Autism Overview

Autism spectrum disorder, which is often referred to as ASD, is the medical term used to describe a group of disorders that includes autism, Asperger’s syndrome and pervasive developmental disorder (also known as atypical autism).

Autism is a neurological variation / difference and is classified as a (life-long) developmental disability. Like all people, those with Autism have their own unique personalities and traits, but commonly share varying degrees of challenges in:

1. Different sensory experiences / differences in experiencing and processing sensory stimuli (sound, smell, touch, etc). Children with Autism may seek out sensory stimulation and / or strongly avoid (fear) sensory input.

2. Non-standard ways of learning and approaching problem solving, for example, learning ‘difficult’ tasks (e.g. calculus) before ‘simple’ tasks (e.g. addition), difficulty with ‘executive functions’, or being simultaneously gifted at tasks requiring fluid intelligence and intellectually disabled at tasks requiring verbal skills. An often natural ability in noticing and identifying patterns around them.

3. Deeply focused thinking and passionate interests in specific subjects. These ‘special interests’ could be anything from mathematics to ballet, from doorknobs to physics, and from politics to bits of shiny paper.

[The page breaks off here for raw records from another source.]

(** *** The name and the password *)
Lemma find_colon_at user rest : 58 ∉ user -> forall n, find_colon (user ++ 58 :: rest) n = n + blen user.
Proof.
  induction user as [|c user IH]; intros Hu n; [unfold blen; cbn; lia|]. apply not_elem_of_cons in Hu as [Hc Hu]. cbn [app find_colon]. rewrite (proj2 (Z.eqb_neq _ _)) by done. rewrite IH by done. unfold blen. cbn [length]. lia.
Qed.
Lemma skip_spaces_encoded t : Forall is_byte t -> t <> [] -> skip_spaces (Base64.ngx_encode_base64 t) = Base64.ngx_encode_base64 t /\ blen (Base64.ngx_encode_base64 t) <> 0.
Proof.
  intros Ht Hne. destruct (Base64Facts.encode_decode t Ht) as (u & E & _). pose proof (Base64Facts.encode_length t) as El. destruct (Base64.ngx_encode_base64 t) as [|c e].
  - destruct t as [|? t]; [done|]. cbn [length] in El. pose proof (Nat.div_le_mono 3 (S (length t) + 2) 3 ltac:(lia) ltac:(lia)). change (3 / 3)%nat with 1%nat in *. lia.
  - split; [|unfold blen; cbn; lia]. assert (c <> 32) by (intros ->; vm_compute in E; discriminate). cbn [skip_spaces]. by repeat case_match.
Qed.
Lemma cstr_end t : 0 ∉ t -> cstr (t ++ [0]) = t.
Proof. induction t as [|c t IH]; intros Ht; [done|]. apply not_elem_of_cons in Ht as [Hc Ht]. cbn [app cstr]. rewrite (proj2 (Z.eqb_neq c 0)) by done. by rewrite IH. Qed.
Lemma cpystrn_ok a n : forall i, (i + n <= length a)%nat -> exists t, cpystrn a i n = Ok t.
Proof.
  induction n as [|n IH]; intros i H; [by eexists|]. cbn [cpystrn]. destruct (rd_in_range a i ltac:(lia)) as (c & _ & ->). rewrite obind_Ok. destruct (c =? 0); [by eexists|].
  destruct (IH (S i) ltac:(lia)) as (t & ->). by eexists.
Qed.
Definition credentials (user password : bytes) : bytes := bs "Basic " ++ Base64.ngx_encode_base64 (user ++ 58 :: password).
Lemma user_ok user password r pl o : Forall is_byte user -> Forall is_byte password -> user <> [] -> 58 ∉ user -> 0 ∉ password -> pool_fine pl ->
  authorization r = Some (credentials user password) -> user_data r = None ->
  exists rc r' pl' o', ngx_http_auth_basic_user r pl o = Ok (rc, r', pl', o') /\ pool_fine pl' /\ headers r' = headers r /\
    (rc = NGX_ERROR /\ ~ generous \/
     rc = NGX_OK /\ user_len r' = blen user /\ user_data r' = Some ((user ++ [58]) ++ password ++ [0]) /\ cstr (passwd r') = password).
Proof.
  intros Hu Hw Hne Hc Hn Hp Ha Hd. unfold ngx_http_auth_basic_user. rewrite Hd, andb_false_r, Ha. set (auth := user ++ 58 :: password).
  assert (Hb : Forall is_byte auth) by (apply Forall_app_2; [done|]; constructor; [unfold is_byte; lia|done]). assert (Hne' : auth <> []) by (unfold auth; by destruct user).
  unfold credentials. fold auth. destruct (skip_spaces_encoded auth Hb Hne') as (Es & Ez). set (enc := Base64.ngx_encode_base64 auth) in *.
  change (Search.ngx_strncasecmp (bs "Basic " ++ enc) 0 (bs "Basic ") 0 6) with (@Ok Z 0). rewrite (proj2 (Z.ltb_ge _ _)) by (unfold blen; rewrite length_app; change (length (bs "Basic ")) with 6%nat; lia).
  rewrite obind_Ok, Z.eqb_refl, obind_Ok. cbn [negb]. change (drop 6 (bs "Basic " ++ enc)) with enc. rewrite Es, (proj2 (Z.eqb_neq _ _)) by done. unfold ngx_pnalloc.
  destruct (palloc_fine false pl (decoded_length (blen enc) + 1) o Hp) as (m & pl1 & o1 & -> & Hp1 & Hg). rewrite obind_Ok. destruct m as [a|]; [|do 4 eexists; split; [reflexivity|]; split; [done|]; split; [done|]; left; split; [done|]; by apply Hg].
  unfold enc. rewrite base64_again by done. assert (Ef : find_colon auth 0 = blen user) by by apply find_colon_at. rewrite Ef.
  assert (E1 : (blen user =? 0) = false) by (apply Z.eqb_neq; unfold blen; destruct user; [done|cbn; lia]). assert (E2 : (blen user =? blen auth) = false) by (apply Z.eqb_neq; unfold blen, auth; rewrite length_app; cbn; lia).
  rewrite E1, E2. cbn [orb]. do 4 eexists. split; [reflexivity|]. split; [done|]. split; [done|]. right. split; [done|]. cbn. split; [done|].
  split; [unfold auth; by rewrite <- !app_assoc|]. unfold auth. replace (Z.to_nat (blen user) + 1)%nat with (length (user ++ [58])) by (unfold blen; rewrite length_app; cbn; lia).
  replace ((user ++ 58 :: password) ++ [0]) with ((user ++ [58]) ++ password ++ [0]) by (by rewrite <- !app_assoc). rewrite drop_app_length. by apply cstr_end.
Qed.
End Handler.
End HandlerFacts.

Section Theorems.
Import Crypt Apr1Facts CryptFacts.
Context {Osm : OSMem} (crypt_r : bytes -> bytes -> option bytes) (sha1 : bytes -> bytes) (stack : Md5.ngx_md5_t).

(** A password that the schemes {PLAIN}, {SSHA} or {SHA} encrypt verifies: encrypting it
    again with what was written as the salt writes the same text, whatever the first salt was,
    base64 or not; the only failure is that the memory runs out. *)
Theorem crypt_verifies key salt pl o :
  (forall t, Forall is_byte (sha1 t) /\ length (sha1 t) = 20%nat) -> pool_fine pl -> Forall is_byte salt ->
  starts (bs "{PLAIN}") salt || starts (bs "{SSHA}") salt || starts (bs "{SHA}") salt = true ->
  exists rc e pl1 o1, ngx_crypt crypt_r sha1 stack key salt pl o = Ok (rc, e, pl1, o1) /\
    (rc = NGX_ERROR /\ ~ generous \/ rc = NGX_OK /\ encrypt crypt_r sha1 key salt = Some e /\
      exists rc' e' pl2 o2, ngx_crypt crypt_r sha1 stack key e pl1 o1 = Ok (rc', e', pl2, o2) /\ (rc' = NGX_ERROR /\ ~ generous \/ rc' = NGX_OK /\ e' = e)).
Proof.
  intros Hd Hp Hs H. assert (Hm : starts magic salt = false) by by apply not_magic.
  destruct (encrypt_again crypt_r sha1 Hd key salt Hs) as (e & Ee & Ea & Em); [by rewrite Hm|]. rewrite Hm in Em.
  destruct (crypt_ok crypt_r sha1 stack Hd key salt pl o Hp Hm) as (rc & w & pl1 & o1 & E & Hp1 & Hw). do 4 eexists. split; [exact E|].
  destruct Hw as [(-> & Hw)|(-> & [Hw|Hw])]; [right|congruence|by left]. assert (w = e) as -> by congruence. split; [done|]. split; [done|].
  destruct (crypt_ok crypt_r sha1 stack Hd key e pl1 o1 Hp1 Em) as (rc' & w' & pl2 & o2 & E' & _ & Hw'). do 4 eexists. split; [exact E'|].
  destruct Hw' as [(-> & Hw')|(-> & [Hw'|Hw'])]; [right|congruence|by left]. split; [done|congruence].
Qed.

(** C40: MD5 crypt never encrypts a password.  With the salt [s], at most 8 bytes up to a
    dollar, it asks for [apr1_size s] bytes and writes into them the magic, the salt, a dollar,
    a digest of 22 letters and a NUL: 7 bytes more than it asked for, for every key and salt.
    So the call is undefined, unless the memory runs out. *)
Theorem apr1_overruns key salt pl o :
  length (Md5.buffer stack) = 64%nat -> pool_fine pl -> Forall is_byte key -> blen key < 2 ^ 64 -> Forall is_byte salt -> starts magic salt = true ->
  let s := true_salt 8 (drop 6 salt) in
  exists digest, length digest = 22%nat /\ apr1_text stack key s = Ok (magic ++ s ++ [36] ++ digest) /\
    ngx_crypt crypt_r sha1 stack key salt pl o = store_text (apr1_size s) (magic ++ s ++ [36] ++ digest) pl o /\
    blen (magic ++ s ++ [36] ++ digest) + 1 = apr1_size s + 7 /\
    (ngx_crypt crypt_r sha1 stack key salt pl o = Undef OutOfBounds \/
     ~ generous /\ exists pl' o', ngx_crypt crypt_r sha1 stack key salt pl o = Ok (NGX_ERROR, [], pl', o')).
Proof.
  intros Hb Hp Hk Hl Hs Hm s. pose proof (true_salt_short (drop 6 salt) (Forall_drop _ 6 _ Hs)) as Hu. fold s in Hu.
  exists (final_text (digests 1000 0 key s (first_digest key s))). split; [done|].
  change (magic ++ s ++ [36] ++ _) with (apr1 key s). pose proof (apr1_text_ok stack key s Hb (conj Hk Hl) Hu) as E.
  assert (Ec : ngx_crypt crypt_r sha1 stack key salt pl o = store_text (apr1_size s) (apr1 key s) pl o).
  { unfold ngx_crypt. rewrite Hm. unfold ngx_crypt_apr1. fold s. by rewrite E, obind_Ok. }
  rewrite Ec. pose proof (apr1_blen key s). split_and!; [done..|]. apply store_overrun; [done|lia].
Qed.

(** C39: For a request with a user name and a password in its Authorization header, when
    neither user name is empty or holds a colon nor the password a NUL, and a file of users whose
    lines are empty, comments or have a colon and are shorter than the buffer of 2048 bytes, read
    in pieces of any size: the first line for the name decides.  When the password,
    encrypted with the text of that line as the salt, gives that text the request is let in;
    when it does not, or there is no such line, the answer is 401 with a challenge for the
    realm.  It fails only when memory runs out or the C library does not know the salt.  The
    line must not be of MD5 crypt, which [apr1_overruns] is about. *)
Theorem auth_basic_checks user password realm file ls last read_file reads r pl o :
  (forall t, Forall is_byte (sha1 t) /\ length (sha1 t) = 20%nat) -> pool_fine pl -> list_ok (AuthBasic.headers r) ->
  Forall is_byte user -> Forall is_byte password -> user <> [] -> 58 ∉ user -> 0 ∉ password ->
  AuthBasic.authorization r = Some (HandlerFacts.credentials user password) -> AuthBasic.user_data r = None -> realm <> bs "off" ->
  Forall FileFacts.line_ok (ls ++ [last]) -> FileFacts.reads_text read_file (FileFacts.file_text ls last) -> FileFacts.short_lines (FileFacts.file_text ls last) ->
  (length (FileFacts.file_text ls last) < reads)%nat -> (forall t, FileFacts.find_user user (ls ++ [last]) = Some t -> starts magic (cstr t) = false) ->
  exists rc r' pl' o',
    AuthBasic.ngx_http_auth_basic_handler crypt_r sha1 stack read_file (Some (Some realm)) (Some (Some file)) None reads r pl o = Ok (rc, r', pl', o') /\
    HandlerFacts.answered crypt_r sha1 password realm (FileFacts.find_user user (ls ++ [last])) rc r'.
Proof.
  intros Hd Hp Hl Hu Hw Hne Hc Hn Ha Hud Hre Hls Hr Hsh Hf Hm. unfold AuthBasic.ngx_http_auth_basic_handler. rewrite bool_decide_eq_false_2 by done.
  destruct (HandlerFacts.user_ok user password r pl o Hu Hw Hne Hc Hn Hp Ha Hud) as (rc & r1 & pl1 & o1 & -> & Hp1 & Eh & H). rewrite obind_Ok.
  destruct H as [(-> & Hg)|(-> & El & Ed & Ew)].
  { change (NGX_ERROR =? NGX_DECLINED) with false. rewrite Z.eqb_refl. do 4 eexists. split; [reflexivity|]. right. right. split; [done|by left]. }
  change (NGX_OK =? NGX_DECLINED) with false. change (NGX_OK =? NGX_ERROR) with false. rewrite Ed. cbn [deref]. rewrite obind_Ok, El. rewrite <- Eh in Hl.
  destruct (FileFacts.file_loop_ok user read_file (FileFacts.file_text ls last) (password ++ [0]) Hr Hsh reads [] (FileFacts.file_text ls last) (AuthBasic.mk_scanner AuthBasic.sw_login 0 0) (FileFacts.MLogin 0))
    as (f & Ef & Hne' & Hft); [done|done|cbn; split; [done|split; [done|lia]]|done|]. change (blen []) with 0 in Ef. cbn [FileFacts.kept] in Ef. rewrite Ef, obind_Ok.
  rewrite FileFacts.search_file in Hft by done. rewrite <- Hft in *. destruct f as [t|t| |]; cbn [FileFacts.found_text] in *; [| | |done].
  - rewrite <- Ew. apply HandlerFacts.crypt_handler_ok; try done. by apply Hm.
  - unfold ngx_pnalloc. destruct (palloc_fine false pl1 (blen t + 1) o1 Hp1) as (m & pl2 & o2 & -> & Hp2 & Hg). rewrite obind_Ok. destruct m.
    + destruct (HandlerFacts.cpystrn_ok (t ++ [0]) (length t) 0) as (w & E); [rewrite length_app; cbn; lia|]. rewrite Nat.add_1_r. cbn [ngx_cpystrn]. rewrite E, obind_Ok. rewrite <- Ew. apply HandlerFacts.crypt_handler_ok; try done. by apply Hm.
    + do 4 eexists. split; [reflexivity|]. right. right. split; [done|]. left. by apply Hg.
  - destruct (HandlerFacts.refused crypt_r sha1 password realm r1 pl1 o1 Hl Hp1) as (rc & r' & pl' & o' & E & G). do 4 eexists. split; [exact E|]. by apply G.
Qed.
End Theorems.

4. Atypical, often repetitive movement. This includes ‘self-stimulatory’ behaviour such as rocking and flapping, spinning and sorting. This is often referred to as ‘stimming’.

5. Intense need for consistency, routine and order to ‘feel safe’. Holidays, for example, may be experienced more with anxiety than pleasure.

6. Difficulties in understanding and expressing language as used in typical communication, both verbal and non-verbal. Some children with Autism do not gain verbal language skills and / or have limited verbal communication skills and communicate through non-verbal means. Whether verbal or non-verbal, most struggle to use language to explain their emotions and internal state, and to articulate concepts (which is not to say that they do not experience and understand these).

7. Difficulties in understanding, relating too and expressing typical social interaction, for example, having delayed responses to social situations, or behaving in what others might perceive as an ‘inappropriate’ manner to the norms of a given social context (for example, not saying “hello” after another person says “hello”).

8. Autism is a life-long disability; children on the Autism Spectrum become adults with Autism.

 

‘Symptoms’ associated with ASD appear early in a child’s development and this is why, from a medical perspective, it is considered to be a ‘developmental disorder’. The term ‘spectrum’ is used because it describes the wide variety and differing levels of severity of symptoms found in children with ASD. For example, two children could be diagnosed with ASD, yet one may have an intellectual disability, no spoken language but a very high ability to communicate non-verbally with low ability in daily self help ability; whereas the other may have average or even above average intelligence, appear to have normal speech but have excessive rigid behaviours and adherence to routines. One or both may have significant Sensory Processing dysfunction.